I should have written this ahead of my April 2015
blog entry (emphasis was on how to rekindle damaged relationships) because this
could have paved the way to truly understand why we should repair broken yet “worthy”
relationships. Nevertheless, I believe
both entries can actually stand on their own individually.
The title of this article is taken from the last statement
of psychiatrist Robert Waldinger during his talk over TEDTalks which is a daily
video podcast of the best talks and performances from the TED Conference, where
the world's leading thinkers and doers give the talk of their lives in 18
minutes (or less).
Robert who happens to
be the director of 75-year-old study on adult development has unprecedented access to data on true
happiness and satisfaction. He stressed that according to the study good
relationships keep us healthier and happier.
The study further came up with 3 big lessons about relationships that I
will try to connect to my own experience.
Lesson#1 Social connections are really good for us and
loneliness kills.
About eight years ago when I was on the verge of my vertigo,
I shut myself up inside the house for fear of having an attack outside if I continue to do my usual
undertakings. My regular routine for the
whole day was either lying on my bed or sitting on the sofa while watching
tv. And I realized during those moments
how lonely I was doing the same routine over and over again.

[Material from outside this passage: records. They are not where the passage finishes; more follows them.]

(** * Jugend-Weihe image server: upload-and-persist pipeline

    A shallow embedding of [server.js].  The file holds two variants of the
    same Express server (a local one and a deployable one); both are
    embedded, in the modules [Variant1] and [Variant2].

    Strings are byte strings ([string]); a number is an [N] or a [Z]; the
    blob directory is a finite map from storage names to stored sizes; the
    metadata collection is the list of its documents in insertion order.
    The libraries the server calls (Node's [path], multer, mongoose) are
    embedded after their own code and documentation, as far as the server
    uses them. *)

From Stdlib Require Import Ascii String NArith ZArith Decimal DecimalString DecimalN.
From stdpp Require Import gmap strings list fin_maps sorting.

Local Open Scope string_scope.
Local Open Scope list_scope.
Local Open Scope Z_scope.

(** ** JavaScript string primitives *)

Module JS.

(** [c.toLowerCase()] on one code unit.  Only [A]-[Z] are mapped: no other
    character lowers to a letter of the patterns tested below. *)
Definition lower_char (c : ascii) : ascii :=
  let n := N_of_ascii c in
  if ((65 <=? n) && (n <=? 90))%N then ascii_of_N (n + 32) else c.

Fixpoint toLowerCase (s : string) : string :=
  match s with
  | EmptyString => EmptyString
  | String c r => String (lower_char c) (toLowerCase r)
  end.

There were moments when I wished my friends would be around
so I could have people to talk to. But
they were all working and I was left with my neighborhood as my option. But unfortunately, during that time I only had few people I knew
inside the subdivision and they were also busy doing their things.
And then finally, realizing I might lose my sanity over the
huge amount of loneliness I felt, I decided to go home to my family in Surigao. Over the whole course of my stay in Surigao,
I realized how important it is to stay connected with our family and the
friends we value most.
When I went back to Cebu, the first thing I did was to reach
out for my neighbors and established new acquaintances which I must say helped
me conquered my illness.
I find Robert Waldinger point very profound when he said: “It
turns out that people who are more socially connected to family, to friends, to
community, are happier, they're physically healthier, and they live longer than
people who are less well connected. And the experience of loneliness turns out
to be toxic.”
The quality of every relationship we get into matters
most. Any relationship that makes a life
less meaningful does not deserve to be pampered. Every relationship must be value-adding and not
the other way around. If a bond proves
to be toxic or is already trying to bring us down, the only way to go is to put
an end to that relationship. We cannot
allow toxic connections to pull us down. They consume too much of our energy and make
us susceptible to illnesses.
In fact, Robert Waldinger highlighted the above contention
when he said:” it's not whether or not you're in a committed relationship, but
it's the quality of your close relationships that matters. It turns out that
living in the midst of conflict is really bad for our health. High-conflict
marriages, for example, without much affection, turn out to be very bad for our
health, perhaps worse than getting divorced. And living in the midst of good,
warm relationships is protective.”
In the 75-year-old study on adult development, Robert’s team
found out that: “The people who were the
most satisfied in their relationships at age 50 were the healthiest at age 80.
And good, close relationships seem to buffer us from some of the slings and
arrows of getting old. Our most happily partnered men and women reported, in
their 80s, that on the days when they had more physical pain, their mood stayed
just as happy. But the people who were in unhappy relationships, on the days
when they reported more physical pain, it was magnified by more emotional pain.”
I have personally experienced friendships that were becoming
noxious and so I had to end them right away.
But there were some, I have to admit, that were worth reconsidering.
While we can truly agree that good relationships drive us
away from potential illnesses, what they do to our brain astoundingly came as a
surprise (at least to me). They not just
drive those cancer cells away but sharpen our memory cells as well. This may seem a brilliant breakthrough for people afflicted with dementia or alzheimer's disease. Anyway, we certainly
cannot figure out exactly how valuable good relationships are to our brain but we can
be certain that they truly contribute positive effects to that puzzling thing
between our ears.
As far as lesson #3 is concerned, Robert Waldinger has this
to say: “It turns out that being in a securely attached relationship to another
person in your 80s is protective, that the people who are in relationships
where they really feel they can count on the other person in times of need,
those people's memories stay sharper longer. And the people in relationships
where they feel they really can't count on the other one, those are the people
who experience earlier memory decline. And those good relationships, they don't
have to be smooth all the time. Some of our octogenarian couples could bicker
with each other day in and day out, but as long as they felt that they could
really count on the other when the going got tough, those arguments didn't take
a toll on their memories.”
I’d like to end this post the way Robert Waldinger ended
his speech with a quote from Mark Twain.
"There isn't time, so brief is
life, for bickerings, apologies, heartburnings, callings to account. There is
only time for loving, and but an instant, so to speak, for that."